=== Section Start ===
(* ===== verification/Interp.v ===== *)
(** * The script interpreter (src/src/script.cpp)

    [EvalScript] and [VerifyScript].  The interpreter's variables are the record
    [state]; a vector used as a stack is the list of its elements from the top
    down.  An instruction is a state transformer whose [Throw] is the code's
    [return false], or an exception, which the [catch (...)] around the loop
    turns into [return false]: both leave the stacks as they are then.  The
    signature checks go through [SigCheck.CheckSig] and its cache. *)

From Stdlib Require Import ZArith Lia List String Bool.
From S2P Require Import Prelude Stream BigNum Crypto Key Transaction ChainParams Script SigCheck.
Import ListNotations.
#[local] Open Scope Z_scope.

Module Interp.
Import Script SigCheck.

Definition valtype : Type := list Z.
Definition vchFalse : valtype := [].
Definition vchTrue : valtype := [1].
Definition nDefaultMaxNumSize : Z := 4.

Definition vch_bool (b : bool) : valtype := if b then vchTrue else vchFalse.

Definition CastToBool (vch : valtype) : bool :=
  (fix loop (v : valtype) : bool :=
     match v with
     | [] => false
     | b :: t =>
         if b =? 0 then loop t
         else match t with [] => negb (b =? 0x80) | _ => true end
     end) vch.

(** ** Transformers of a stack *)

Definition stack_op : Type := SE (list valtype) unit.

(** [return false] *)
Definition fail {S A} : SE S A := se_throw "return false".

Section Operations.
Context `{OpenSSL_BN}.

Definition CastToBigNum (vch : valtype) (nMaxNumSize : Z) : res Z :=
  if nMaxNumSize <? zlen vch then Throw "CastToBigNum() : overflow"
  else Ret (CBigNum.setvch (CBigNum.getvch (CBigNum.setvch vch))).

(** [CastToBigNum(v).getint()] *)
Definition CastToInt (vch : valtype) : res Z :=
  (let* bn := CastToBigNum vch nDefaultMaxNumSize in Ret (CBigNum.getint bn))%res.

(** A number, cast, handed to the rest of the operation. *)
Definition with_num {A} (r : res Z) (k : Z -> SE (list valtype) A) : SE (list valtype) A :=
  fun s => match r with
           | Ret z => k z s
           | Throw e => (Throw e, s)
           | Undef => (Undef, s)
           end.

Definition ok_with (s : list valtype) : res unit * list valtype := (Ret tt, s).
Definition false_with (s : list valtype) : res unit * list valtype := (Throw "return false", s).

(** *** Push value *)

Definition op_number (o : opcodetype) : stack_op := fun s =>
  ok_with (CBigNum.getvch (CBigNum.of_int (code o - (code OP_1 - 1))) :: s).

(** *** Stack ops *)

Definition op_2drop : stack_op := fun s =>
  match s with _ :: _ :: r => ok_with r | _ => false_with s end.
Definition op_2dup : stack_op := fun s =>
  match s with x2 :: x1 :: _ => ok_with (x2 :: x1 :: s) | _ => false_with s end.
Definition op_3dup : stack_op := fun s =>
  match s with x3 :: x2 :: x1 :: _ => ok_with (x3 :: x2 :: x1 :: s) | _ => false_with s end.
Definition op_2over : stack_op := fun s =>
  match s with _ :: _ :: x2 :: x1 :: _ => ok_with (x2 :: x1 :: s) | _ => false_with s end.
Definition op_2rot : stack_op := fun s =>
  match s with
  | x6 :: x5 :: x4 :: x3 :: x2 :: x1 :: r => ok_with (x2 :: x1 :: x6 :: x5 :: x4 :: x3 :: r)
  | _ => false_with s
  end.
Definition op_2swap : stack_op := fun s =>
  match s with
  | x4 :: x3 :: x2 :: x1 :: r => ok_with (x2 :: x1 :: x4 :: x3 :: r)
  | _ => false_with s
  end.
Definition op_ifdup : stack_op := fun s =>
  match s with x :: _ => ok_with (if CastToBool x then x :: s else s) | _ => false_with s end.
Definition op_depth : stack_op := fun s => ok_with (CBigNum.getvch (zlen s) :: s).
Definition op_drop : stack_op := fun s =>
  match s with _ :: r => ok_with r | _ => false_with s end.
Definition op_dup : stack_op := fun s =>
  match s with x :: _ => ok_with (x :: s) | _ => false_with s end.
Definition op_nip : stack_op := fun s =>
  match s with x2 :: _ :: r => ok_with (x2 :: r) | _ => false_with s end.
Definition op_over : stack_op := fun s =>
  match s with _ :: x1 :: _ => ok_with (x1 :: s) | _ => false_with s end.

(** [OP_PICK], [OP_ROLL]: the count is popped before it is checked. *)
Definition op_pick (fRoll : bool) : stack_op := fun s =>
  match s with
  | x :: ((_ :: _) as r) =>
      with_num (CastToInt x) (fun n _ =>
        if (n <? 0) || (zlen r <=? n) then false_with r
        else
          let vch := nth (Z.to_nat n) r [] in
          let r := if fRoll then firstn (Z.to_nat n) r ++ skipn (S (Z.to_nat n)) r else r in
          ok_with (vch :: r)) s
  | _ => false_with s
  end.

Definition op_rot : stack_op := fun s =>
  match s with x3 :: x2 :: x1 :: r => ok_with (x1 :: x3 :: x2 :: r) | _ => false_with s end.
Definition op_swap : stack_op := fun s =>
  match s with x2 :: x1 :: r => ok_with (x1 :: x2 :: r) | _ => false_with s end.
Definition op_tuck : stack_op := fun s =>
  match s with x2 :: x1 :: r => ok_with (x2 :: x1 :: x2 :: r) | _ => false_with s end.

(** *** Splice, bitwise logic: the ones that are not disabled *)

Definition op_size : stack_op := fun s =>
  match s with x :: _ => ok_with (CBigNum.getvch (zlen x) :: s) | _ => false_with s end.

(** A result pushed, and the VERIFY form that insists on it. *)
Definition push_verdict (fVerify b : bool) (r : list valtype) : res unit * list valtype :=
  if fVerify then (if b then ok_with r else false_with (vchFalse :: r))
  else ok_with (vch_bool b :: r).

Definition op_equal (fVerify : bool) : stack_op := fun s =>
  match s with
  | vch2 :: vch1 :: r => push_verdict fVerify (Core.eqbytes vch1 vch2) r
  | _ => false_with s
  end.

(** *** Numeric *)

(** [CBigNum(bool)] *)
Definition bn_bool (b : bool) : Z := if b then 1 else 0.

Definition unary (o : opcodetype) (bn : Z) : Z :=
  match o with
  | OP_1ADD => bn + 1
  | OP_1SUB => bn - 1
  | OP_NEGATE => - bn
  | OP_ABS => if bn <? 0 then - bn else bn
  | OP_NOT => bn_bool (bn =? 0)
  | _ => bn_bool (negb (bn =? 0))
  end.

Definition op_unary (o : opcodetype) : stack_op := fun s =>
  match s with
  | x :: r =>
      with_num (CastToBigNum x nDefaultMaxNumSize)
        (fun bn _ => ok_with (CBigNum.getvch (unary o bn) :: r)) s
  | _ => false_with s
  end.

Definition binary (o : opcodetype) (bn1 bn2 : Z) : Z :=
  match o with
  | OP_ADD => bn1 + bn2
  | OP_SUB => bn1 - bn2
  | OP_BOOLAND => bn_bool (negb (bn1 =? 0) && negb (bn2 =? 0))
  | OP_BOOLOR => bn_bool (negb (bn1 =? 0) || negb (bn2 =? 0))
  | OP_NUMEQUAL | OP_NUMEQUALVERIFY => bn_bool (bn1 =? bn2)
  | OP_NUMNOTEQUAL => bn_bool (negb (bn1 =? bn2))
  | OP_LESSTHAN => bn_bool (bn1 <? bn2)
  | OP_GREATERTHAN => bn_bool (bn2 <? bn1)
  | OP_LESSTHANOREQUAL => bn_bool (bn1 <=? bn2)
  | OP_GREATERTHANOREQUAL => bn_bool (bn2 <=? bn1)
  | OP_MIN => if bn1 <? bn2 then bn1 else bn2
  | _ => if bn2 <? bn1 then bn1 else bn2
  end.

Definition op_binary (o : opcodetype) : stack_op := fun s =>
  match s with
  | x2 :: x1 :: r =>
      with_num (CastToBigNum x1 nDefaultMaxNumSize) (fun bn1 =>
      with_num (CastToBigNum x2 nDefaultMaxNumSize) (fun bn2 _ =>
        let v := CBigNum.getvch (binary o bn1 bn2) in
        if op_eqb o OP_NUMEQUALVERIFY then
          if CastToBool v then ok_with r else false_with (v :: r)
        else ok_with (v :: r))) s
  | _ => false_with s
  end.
=== Section End ===
WORK ORDER: Only the lines above from the line containing "Definition CastToInt (vch" through the line containing "(** A number, cast, handed" should be retyped, exactly and with both ends included.

RESULT OF THIS TASK:
Definition CastToInt (vch : valtype) : res Z :=
  (let* bn := CastToBigNum vch nDefaultMaxNumSize in Ret (CBigNum.getint bn))%res.

(** A number, cast, handed to the rest of the operation. *)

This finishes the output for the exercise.